Monday, Sep. 06, 1954

Sorrowful

FATHER'S FOOTSTEPS (181 pp.)--Damon Runyon Jr.--Random House ($2.95).

Life in the pages of a Damon Runyon story is a happy affair, but Harry the Horse. Dave the Dude, Light-Finger Moe and many other guys and dolls seem to have been less engaging in fact than in fiction. When Runyon brought one of the real-life models of his characters home, his wife broke up the party by shouting: "Get that bum out of here!"

Mrs. Runyon drove her husband out of the house, and Mr. Runyon drove his wife to drink. None of this did Damon Jr. or his older sister any good. The sister had a nervous breakdown and Damon Jr. became an alcoholic. By 23, he had been through the D.T.s, jails and psycho wards before getting cured via Alcoholics Anonymous. In Father's Footsteps, Damon Jr., now 36 and a Miami newspaperman, gives his version of why Damon Sr. was everything a father should not be.

Damon Jr. is not much of a writer, and his resentment against his father is still so intense that at times his book is painful. But his unique story shows the sad and bitter side of a man who, to millions, has only meant a racetrack kind of gaiety, a Broadway kind of sentimentality.

"I'm Up!" As long as Damon Sr. stayed at home, the house rule was: "Don't upset Father." The children were warned away until Runyon had gone through the groans and mutters of the painful rising at noon.
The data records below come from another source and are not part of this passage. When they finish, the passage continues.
(* ===================================================================== *)
(** ** The library's regular expressions for [date] and [datetime] *)
(* ===================================================================== *)

(** The expressions and the getters of Zod 3 (3.23 and later, where
    [z.string().date()] exists).  The statements below hold for any
    [StringFormats] and [ZodPrototypes]; these instances are the ones the
    examples are run with. *)
Module Zod3.

(** [\d] *)
Definition digit (c : ascii) : option nat :=
  let n := nat_of_ascii c in
  if (48 <=? n)%nat && (n <=? 57)%nat then Some (n - 48)%nat else None.

Definition isDigit (c : ascii) : bool :=
  match digit c with Some _ => true | None => false end.

Definition twoDigits (a b : ascii) : option nat :=
  match digit a, digit b with
  | Some x, Some y => Some (10 * x + y)%nat
  | _, _ => None
  end.

Definition daysIn (leap : bool) (month : nat) : nat :=
  match month with
  | 1 | 3 | 5 | 7 | 8 | 10 | 12 => 31
  | 4 | 6 | 9 | 11 => 30
  | 2 => if leap then 29 else 28
  | _ => 0
  end%nat.

(** [dateRegexSource]: a four-digit year, a month and a day of that month,
    the 29th of February only in the leap years the expression lists. *)
Definition dateOk (y1 y2 y3 y4 m1 m2 d1 d2 : ascii) : bool :=
  match twoDigits y1 y2, twoDigits y3 y4, twoDigits m1 m2, twoDigits d1 d2 with
  | Some century, Some yy, Some month, Some day =>
      let leap :=
        if (yy =? 0)%nat then (century mod 4 =? 0)%nat
        else (yy mod 4 =? 0)%nat in
      (1 <=? day)%nat && (day <=? daysIn leap month)%nat
  | _, _, _, _ => false
  end.

(** [timeRegexSource] without the fraction:
    [([01]\d|2[0-3]):[0-5]\d:[0-5]\d]. *)
Definition timeOk (h1 h2 n1 n2 s1 s2 : ascii) : bool :=
  match twoDigits h1 h2, twoDigits n1 n2, twoDigits s1 s2 with
  | Some h, Some n, Some s => (h <=? 23)%nat && (n <=? 59)%nat && (s <=? 59)%nat
  | _, _, _ => false
  end.

(** [\d*Z$] *)
Fixpoint digitsThenZ (cs : list ascii) : bool :=
  match cs with
  | [] => false
  | [c] => Ascii.eqb c "Z"
  | c :: rest => isDigit c && digitsThenZ rest
  end.

(** [(\.\d+)?Z$] *)
Definition fractionThenZ (cs : list ascii) : bool :=
  match cs with
  | [c] => Ascii.eqb c "Z"
  | dot :: d :: rest => Ascii.eqb dot "." && isDigit d && digitsThenZ rest
  | _ => false
  end.

(** [z.string().date()]: [^dateRegexSource$]. *)
Definition date (s : string) : bool :=
  match list_ascii_of_string s with
  | [y1; y2; y3; y4; a; m1; m2; b; d1; d2] =>
      Ascii.eqb a "-" && Ascii.eqb b "-" && dateOk y1 y2 y3 y4 m1 m2 d1 d2
  | _ => false
  end.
He would then fling open his bedroom door and announce: "I'm up!" Runyon's education of his son consisted in handing down first principles of conduct, e.g., "Never give a sucker an even break," "All horse players die broke," "How to live with women: Don't." On turning away from the dice table at Saratoga, where he had dropped $10,000 in one month, he warned: "Don't gamble."

Like Sorrowful in Little Miss Marker, Runyon looked sad and sour, even when joking, and little Damon always thought he was angry at him. Sometimes Runyon made shy overtures, but "his stumbling attempt to play the palsey Pop [was] so patently gawky" that Damon Jr. thought his father was just performing an unpleasant chore. Even Runyon's presents were wrong. Damon Jr. was afraid of the huge electric train and could not even lift the sailboat with a five-foot mainmast.

The worst time of all came when Runyon worked on one of his gay little stories. He was an agony writer, suffering torment over every painfully minted wisecrack. The household suffered with him, paralyzed into a dread silence.

"Try That on Your Zither." Eventually, Runyon left his family, and Damon Jr. watched his mother slowly drink herself to death. Father and son became reconciled only when Runyon was dying of cancer. Runyon may not have known how to live, but he knew how to die. It took more than two painful years. During that time he refused to stay in a hospital but went on living as fully as he could until the end. To his son's querulous letters, Runyon finally replied: "Sometimes when you are in a mood for thought give one to your old man, who in two years was stricken by the most terrible malady known to mankind and left voiceless with a death sentence hanging over his head, who had a big career stopped cold, and had his domestic life shattered . . . Try that on your zither some day, my boy, especially when those low moods you mention strike you."

When Runyon died in 1946, Damon Jr. was still unforgiving, but finally realized that his father had not been entirely in the wrong in relation to his mother or to himself. As Damon Jr. carried the urn with his father's ashes (to be scattered over Manhattan according to Runyon's request), the boy thought of the often-promised trips that his father had never taken him on. "Well," Damon thought, "at last we're going on that trip together."